● **YOUR TASK**
Find the line in the entries below that contains "Definition obj_ReplaceRefText (db". Repeat it exactly, and every line after it through the line that contains "let p := by_hash".

----

(** [scanObjectRow]; [marshalObjectFields] succeeded when the row was written. *)
Definition scanObject (r : ObjRow) : KnowledgeObject :=
  let o := orObj r in
  mkKO (koID o) (koType o) (koSubtype o) (koRawContent o) (koTextContent o) (koContentType o)
    (default ∅ (json_map (koMetadata o))) (map json_text (koSummaries o)) (default [] (json_sections (koSections o)))
    (map retag (koTags o)) (ParseSlice (map json_text (koMentions o)))
    (map (λ d, mkDecision (json_text (decTitle d)) (json_text (decStatus d)) (json_text (decImpact d))) (koDecisions o))
    (map (λ t, mkTask (json_text (taskTitle t)) (json_text (taskStatus t))) (koTasks o))
    (koPipeline o) (koSource o) (map json_text (koRegistryInfluences o)) (koContentHash o) (koSourceKey o) (koStatus o)
    (koInboxNote o) (koReinforcementCount o) (retime <$> koLastReinforcedAt o) (retime <$> koRemindAt o)
    (retime <$> koRemindedAt o) (retime (koCreatedAt o)) (retime (koUpdatedAt o)) (koFTSIndexed o) (koProfileID o)
    (NormalizeClasses (map json_text (NormalizeClasses (koClasses o)))) []
    (koGraph o ≫= json_graph).

(** [marshalObjectFields] and [marshalGraph]. *)
Definition marshal (o : KnowledgeObject) : result ObjError unit :=
  match json_map (koMetadata o), json_sections (koSections o) with
  | None, _ => Err (ObjMarshal "metadata")
  | _, None => Err (ObjMarshal "sections")
  | Some _, Some _ =>
      match koGraph o with
      | Some g => match json_graph g with None => Err (ObjMarshal "graph") | Some _ => Ok tt end
      | None => Ok tt
      end
  end.

(** ** objects.go *)

(** What [Create] sets on the object it is given, once it is marshalled. *)
Definition obj_defaults (obj : KnowledgeObject) : KnowledgeObject :=
  let obj := set_written obj (if str_eqb (koStatus obj) nostr then ObjectStatusActive else koStatus obj) (BodyText (Some obj)) in
  set_indexed obj (negb (str_eqb (ipFTSBody (ProjectIndex (Some obj))) nostr) || koFTSIndexed obj).

(** [Create]: the object as the call leaves it, and the database. *)
Definition obj_Create (db : ObjDB) (obj : KnowledgeObject) : result ObjError (KnowledgeObject * ObjDB) :=
  _ ← marshal obj;
  let obj := obj_defaults obj in
  let index := ProjectIndex (Some obj) in
  if affected (clashes obj) db then Err ObjAlreadyExists
  else
    let row := mkObjRow obj (ipFTSBody index) (ipMaskedFTSBody index) ProjectionVersion (odCounter db + 1) in
    db ← upsertObjectNodesTx (set_rows db (odRows db ++ [row], (odCounter db + 1)%Z)) (koID obj) (koGraph obj);
    db ← insertObjectFTSTx db (koID obj) index;
    Ok (obj, db).

Definition obj_Get (db : ObjDB) (id : string) : result ObjError KnowledgeObject :=
  match List.find (by_id id) (odRows db) with
  | None => Err ObjNotFound
  | Some r => Ok (set_attachments (scanObject r) (map fst (List.filter (λ a, str_eqb a.2 id) (odAttachments db))))
  end.

Definition by_hash (hash profile : string) (r : ObjRow) : bool :=
  str_eqb (koContentHash (orObj r)) hash && str_eqb (koProfileID (orObj r)) profile.

Definition obj_GetByContentHash (db : ObjDB) (hash profile : string) : option KnowledgeObject :=
  if str_eqb hash nostr then None else scanObject <$> List.find (by_hash hash profile) (odRows db).

Definition obj_GetBySourceKey (db : ObjDB) (key : string) : option KnowledgeObject :=
  if str_eqb key nostr then None else scanObject <$> List.find (λ r, str_eqb (koSourceKey (orObj r)) key) (odRows db).

(** The columns [Update] binds: every one but [id] and [created_at]. *)
Definition overwrite (obj : KnowledgeObject) (index : IndexProjection) (r : ObjRow) : ObjRow :=
  mkObjRow (set_created obj (koCreatedAt (orObj r))) (ipFTSBody index) (ipMaskedFTSBody index) ProjectionVersion (orSeq r).

Definition obj_Update (db : ObjDB) (obj : KnowledgeObject) : result ObjError (KnowledgeObject * ObjDB) :=
  _ ← marshal obj;
  let index := ProjectIndex (Some obj) in
  let obj := set_indexed obj (negb (str_eqb (ipFTSBody index) nostr) || koFTSIndexed obj) in
  db ← deleteObjectFTSTx db (koID obj);
  if existsb (λ r, negb (by_id (koID obj) r) && clashes obj r) (odRows db) && affected (by_id (koID obj)) db then Err ObjConstraint
  else if negb (affected (by_id (koID obj)) db) then Err (ObjNotFoundID (koID obj))
  else
    db ← upsertObjectNodesTx (update_by (by_id (koID obj)) (overwrite obj index) db) (koID obj) (koGraph obj);
    db ← insertObjectFTSTx db (koID obj) index;
    Ok (obj, db).

Definition obj_TransitionStatus (db : ObjDB) (id from to : string) (at_ : Z) : result ObjError ObjDB :=
  let p r := by_id id r && str_eqb (koStatus (orObj r)) from in
  if negb (affected p db) then Err (ObjWrongStatus id from)
  else Ok (update_by p (λ r, mkObjRow (set_status (orObj r) to at_) (orBody r) (orMasked r) (orVersion r) (orSeq r)) db).

Definition obj_Delete (db : ObjDB) (id : string) : result ObjError ObjDB :=
  db ← deleteObjectFTSTx db id;
  if negb (affected (by_id id) db) then Err (ObjNotFoundID id)
  else Ok (mkObjDB (List.filter (λ r, negb (by_id id r)) (odRows db)) (odCounter db) (odFts db) (odFtsMasked db)
             (drop_nodes (odNodes db) id) (List.filter (λ a, negb (str_eqb a.2 id)) (odAttachments db))).

(** [reindexRowTx] of reproject.go. *)
Definition reindexRowTx (db : ObjDB) (id : string) : result ObjError ObjDB :=
  match List.find (by_id id) (odRows db) with
  | None => Err ObjNotFound
  | Some r =>
      let index := ProjectIndex (Some (scanObject r)) in
      let body := ipFTSBody index in
      db ← (if str_eqb body (orBody r) && str_eqb (ipMaskedFTSBody index) (orMasked r) then Ok db
            else
              db ← deleteObjectFTSTx db id;
              insertObjectFTSTx
                (update_by (by_id id)
                   (λ r, mkObjRow (set_indexed (orObj r) (negb (str_eqb body nostr) || koFTSIndexed (orObj r)))
                           body (ipMaskedFTSBody index) (orVersion r) (orSeq r)) db) id index);
      Ok (update_by (by_id id) (λ r, mkObjRow (orObj r) (orBody r) (orMasked r) ProjectionVersion (orSeq r)) db)
  end.

(** The rows another projection version wrote; the pages walk the ids. *)
Definition outdated (r : ObjRow) : bool := negb (str_eqb (orVersion r) ProjectionVersion).
Definition obj_CountStaleProjections (db : ObjDB) : Z := Z.of_nat (length (List.filter outdated (odRows db))).
(** [WHERE id > after AND p ORDER BY id LIMIT limit], which SQLite reads as no
    limit when it is negative. *)
Definition id_page (p : ObjRow → bool) (db : ObjDB) (after : string) (limit : Z) : list string :=
  let ids := SortStrings (map orID (List.filter (λ r, str_ltb after (orID r) && p r) (odRows db))) in
  if (limit <? 0)%Z then ids else take (Z.to_nat limit) ids.
Definition obj_ListStaleProjections (db : ObjDB) (after : string) (limit : Z) : list string :=
  id_page outdated db after limit.

Definition obj_Reproject (db : ObjDB) (id : string) : result ObjError (bool * ObjDB) :=
  let p r := by_id id r && outdated r in
  if negb (affected p db) then Ok (false, db)
  else
    db ← reindexRowTx (update_by p (λ r, mkObjRow (orObj r) (orBody r) (orMasked r) ProjectionVersion (orSeq r)) db) id;
    Ok (true, db).

(** ** ref_text.go: the rows whose text is the ref of their content. *)
Definition text_is_ref (r : ObjRow) : bool := IsBlobRef (koTextContent (orObj r)).
Definition obj_ListRefText (db : ObjDB) (after : string) (limit : Z) : list KnowledgeObject :=
  omap (λ id, orObj <$> List.find (λ r, by_id id r && text_is_ref r) (odRows db)) (id_page text_is_ref db after limit).

(** The metadata column is an object, to which [json_set] adds the flag. *)
Definition set_ref_text (o : KnowledgeObject) (text : string) (truncated : bool) : KnowledgeObject :=
  let o := set_text o text in
  if truncated then
    mkKO (koID o) (koType o) (koSubtype o) (koRawContent o) (koTextContent o) (koContentType o)
      (<[BlobMetaTextTruncated := ABool true]> (koMetadata o)) (koSummaries o) (koSections o) (koTags o) (koMentions o)
      (koDecisions o) (koTasks o) (koPipeline o) (koSource o) (koRegistryInfluences o) (koContentHash o) (koSourceKey o)
      (koStatus o) (koInboxNote o) (koReinforcementCount o) (koLastReinforcedAt o) (koRemindAt o) (koRemindedAt o)
      (koCreatedAt o) (koUpdatedAt o) (koFTSIndexed o) (koProfileID o) (koClasses o) (koAttachmentIDs o) (koGraph o)
  else o.
Definition obj_ReplaceRefText (db : ObjDB) (id ref text : string) (truncated : bool) : bool * ObjDB :=
  let p r := by_id id r && str_eqb (koTextContent (orObj r)) ref in
  (affected p db,
   update_by p (λ r, mkObjRow (set_ref_text (orObj r) text truncated) (orBody r) (orMasked r) nostr (orSeq r)) db).

(** [Reinforce] at the instant [now]. *)
Definition obj_Reinforce (db : ObjDB) (hash : string) (mergeData : KnowledgeObject) (now : Z) :
    result ObjError (string * ObjDB) :=
  if str_eqb hash nostr then Err ReinforceEmptyHash
  else
    let p := by_hash hash (koProfileID mergeData) in
    let db := update_by p (λ r, mkObjRow (set_reinforced (orObj r) now) (orBody r) (orMasked r) (orVersion r) (orSeq r)) db in
    match List.find p (odRows db) with
    | None => Err ReinforceNoRow
    | Some r =>
        let tags := mergeTags (koTags (scanObject r)) (koTags mergeData) in
        let mentions := mergeStrings (koMentions (scanObject r)) (koMentions mergeData) in
        let content := if negb (str_eqb (koRawContent mergeData) nostr) && negb (str_eqb (koRawContent mergeData) hash)
                       then Some (koRawContent mergeData, BodyText (Some mergeData)) else None in
        let db := update_by p (λ r, mkObjRow (set_merged (orObj r) tags mentions content now)
                                      (orBody r) (orMasked r) (orVersion r) (orSeq r)) db in
        db ← reindexRowTx db (orID r);
        Ok (orID r, db)
    end.

(** ** Lists *)
Record ObjectFilter : Type := mkObjectFilter {
  ofType : string;
  ofSubtype : string;
  ofTag : string;
  ofMention : string;
  ofPipeline : string;
  ofProfileID : string;
  ofAfter : option Z;
  ofBefore : option Z;
  ofLimit : Z;
  ofOffset : Z;
  ofSort : string;
  ofDir : string;
  ofStatus : string;
  ofChangedAfter : option Z;
}.

Definition StatusScope (f : ObjectFilter) : option string :=
  if str_eqb (ofStatus f) nostr then Some ObjectStatusActive
  else if str_eqb (ofStatus f) ObjectStatusAll then None
  else Some (ofStatus f).

(** SQLite's [datetime] of an RFC 3339 text: whole seconds in UTC. *)
Definition datetime (t : Z) : Z := (retime t / Second)%Z.

(** A condition on a column that is there only when the filter's field is set. *)
Definition when_set (want have : string) : bool := str_eqb want nostr || str_eqb have want.

(** [objectListConditions], without the metadata facets. *)
Definition objectListConditions (f : ObjectFilter) (r : ObjRow) : bool :=
  let o := orObj r in
  match StatusScope f with Some st => str_eqb (koStatus o) st | None => true end
  && when_set (ofType f) (koType o) && when_set (ofSubtype f) (koSubtype o) && when_set (ofPipeline f) (koPipeline o)
  && (str_eqb (ofTag f) nostr || existsb (λ t, str_eqb (tagLabel t) (ofTag f)) (map retag (koTags o)))
  && (str_eqb (ofMention f) nostr
      || match Parse_mention (ofMention f) with
         | Some u => contains (map json_text (koMentions o)) u
         | None => false
         end)
  && when_set (ofProfileID f) (koProfileID o)
  && match ofAfter f with Some t => (datetime t <=? datetime (koCreatedAt o))%Z | None => true end
  && match ofBefore f with Some t => (datetime (koCreatedAt o) <=? datetime t)%Z | None => true end
  && match ofChangedAfter f with Some pos => (pos <? orSeq r)%Z | None => true end.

----

● **WRITTEN RESPONSE**
Definition obj_ReplaceRefText (db : ObjDB) (id ref text : string) (truncated : bool) : bool * ObjDB :=
  let p r := by_id id r && str_eqb (koTextContent (orObj r)) ref in
  (affected p db,
   update_by p (λ r, mkObjRow (set_ref_text (orObj r) text truncated) (orBody r) (orMasked r) nostr (orSeq r)) db).

(** [Reinforce] at the instant [now]. *)
Definition obj_Reinforce (db : ObjDB) (hash : string) (mergeData : KnowledgeObject) (now : Z) :
    result ObjError (string * ObjDB) :=
  if str_eqb hash nostr then Err ReinforceEmptyHash
  else
    let p := by_hash hash (koProfileID mergeData) in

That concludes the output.